Known for his pacifist and anti-nuclear views, Oe saw himself as part of a generation of writers “deeply wounded” by World War II, “yet full of hope for a rebirth”.


His esoteric stories, influenced by French and American literary culture, confronted issues from perceptions of disability to the disconnect between village traditions and big-city life.


“With poetic force (Oe) creates an imagined world, where life and myth condense to form a disconcerting picture of the human predicament today,” the Nobel panel said when it awarded him the 1994 literature prize.


Born in 1935, Oe grew up in a forested valley on Japan’s western Shikoku island, a remote setting which he frequently evoked in his writing as a microcosm of humanity.
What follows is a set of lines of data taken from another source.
(** * ClaudeHopper: metadata extraction, catalog gate, chunk enrichment
      and retrieval tools

    A shallow embedding of the indexing and retrieval logic of the
    ClaudeHopper MCP server:

    - [MetadataExtractor]: [src/utils/metadata_extractor.ts]
      (path-derived metadata, CSI division table, metadata merge);
    - [Seed]: [src/seed.ts] (content-addressed catalog gate, chunk
      enrichment, the seeding pipeline);
    - [Tools]: [src/tools/operations/chunks_search.ts],
      [broad_chunks_search.ts] and [image_search.ts];
    - [Client]: [src/lancedb/client.ts] (connection set-up);
    - [Models] and [Config]: [src/config/models.ts],
      [src/config/user_config.ts] and [src/config.ts];
    - [PdfProcessor]: [src/utils/pdf_processor.ts] (splitting, key
      sections, AI-assisted metadata);
    - [EnhancedPDFLoader]: the PDF loader of [src/seed.ts];
    - [CatalogSearchTool]: [src/tools/operations/catalog_search.ts];
    - [ImageProcessor]: [src/utils/images/processor.ts];
    - [RegExp] and [ContentExtractor]: the content patterns of
      [src/utils/metadata_extractor.ts] and the matcher that runs them.

    JavaScript objects used as records are finite maps from the names
    of their own properties to values; a property holding [undefined]
    reads the same as a missing property and is represented by the
    absence of the key.  An object that [JSON.parse] made can have an
    own property called [__proto__]; an assignment [obj[key] = value]
    with that key stores no own property (see [setProperty]).  The
    prototype of an object is not represented: the code reads merged
    metadata only through [Object.entries] and object spread, which
    see own properties only.  Strings are sequences of 8-bit
    code units, which covers the Latin-1 range of JavaScript's UTF-16
    strings.  External collaborators (file system, models, vector
    store, loaders) are parameters; a call that can fail returns [Exc]. *)

From Stdlib Require Import ZArith Ascii String List Bool Lia.
From stdpp Require Import gmap strings list fin_maps pretty.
Growing up, his mother and grandmother would recount legends passed down through the community about defiant local uprisings.


But his young life was also marked by the war, with his school days dominated by militarist propaganda.


That all changed after Japan’s 1945 surrender, and Oe soon became fascinated by the democratic principles espoused by the occupying US forces.


In his Nobel lecture, the writer described the tensions between the country’s indigenous culture and its rapid postwar westernisation.


“Present-day Japan is split between two opposite poles of ambiguity,” he said.


“I too am living as a writer with this polarisation imprinted on me like a deep scar.”


Peripheral vision


Oe left his village to study French literature at the University of Tokyo, immersing himself in existentialist philosophy and Renaissance humanism.


He began writing fiction while still a student, and in 1958 won Japan’s prestigious Akutagawa Prize for young authors with “The Catch” — about a Black American pilot taken captive by Japanese villagers during World War II.


The same year, Oe published his first full-length novel “Nip the Buds, Shoot the Kids”, a fable about teenage boys left to fend for themselves after being evacuated during the war.


From the outset, he vowed his work would focus “on the peripheries” of society and promised to never collaborate “with those at the centre of things, who have power”, he said in an interview in the mid-2000s.


In 1963, Oe’s personal life was upended by the birth of his son Hikari, meaning “light” in Japanese, who has intellectual disabilities.


Writing and living with Hikari are activities which “overlap and enrich each other”, Oe said. “It’s something that shapes my imagination.”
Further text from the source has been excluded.